PROBLEM DETAILS — Repeat only the lines below from the one containing "cif; [done|]. by destruct d." through the one containing "eqn:E1; cbn [mbind outcome_bind]; try done.", inclusive, exactly as written.

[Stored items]
Lemma loop_turn ra h f fuel mem pdu pdu_len w :
  mac_pdu_loop ra h f (S fuel) mem pdu pdu_len w =
    t ← mac_pdu_turn ra h f mem (pdu, pdu_len, w);
    match t with inl x => Done x | inr (pdu, pdu_len, w) => mac_pdu_loop ra h f fuel mem pdu pdu_len w end.
Proof.
  cbn [mac_pdu_loop mac_pdu_turn]. cif; [|done].
  destruct (nr_mac_subpdu _ _ _ _ _ _ _) as [[[d a n|r] w']| |]; cbn [mbind outcome_bind]; try done.
  cif; [done|]. by destruct d.
Qed.

(** A turn that goes on was inside of the memory. *)
Lemma turn_moves ra h f mem pdu pdu_len w pdu' pdu_len' w' :
  Forall is_byte mem -> 0 <= pdu -> mac_pdu_turn ra h f mem (pdu, pdu_len, w) = Done (inr (pdu', pdu_len', w')) ->
  pdu < Z.of_nat (length mem) /\ pdu < pdu'.
Proof.
  intros B Hp. unfold mac_pdu_turn. cif; [|done].
  destruct (nr_mac_subpdu _ _ _ _ _ _ _) as [[[d a n|r] w1]| |] eqn:E1; cbn [mbind outcome_bind]; try done.
  pose proof (subpdu_moves _ _ _ _ _ _ _ _ _ _ _ B E1) as [Ha Hn]. cif; [done|]. destruct d; [done|]. intros [= <- _ _].
  split; [|lia]. destruct (decide (pdu < Z.of_nat (length mem))); [done|]. unfold nr_mac_subpdu, rd in E1.
  rewrite (proj2 (Z.ltb_ge pdu 0)), (proj2 (lookup_ge_None mem _)) in E1 by lia. done.
Qed.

SOLVED EXERCISE —
  cif; [done|]. by destruct d.
Qed.

(** A turn that goes on was inside of the memory. *)
Lemma turn_moves ra h f mem pdu pdu_len w pdu' pdu_len' w' :
  Forall is_byte mem -> 0 <= pdu -> mac_pdu_turn ra h f mem (pdu, pdu_len, w) = Done (inr (pdu', pdu_len', w')) ->
  pdu < Z.of_nat (length mem) /\ pdu < pdu'.
Proof.
  intros B Hp. unfold mac_pdu_turn. cif; [|done].
  destruct (nr_mac_subpdu _ _ _ _ _ _ _) as [[[d a n|r] w1]| |] eqn:E1; cbn [mbind outcome_bind]; try done.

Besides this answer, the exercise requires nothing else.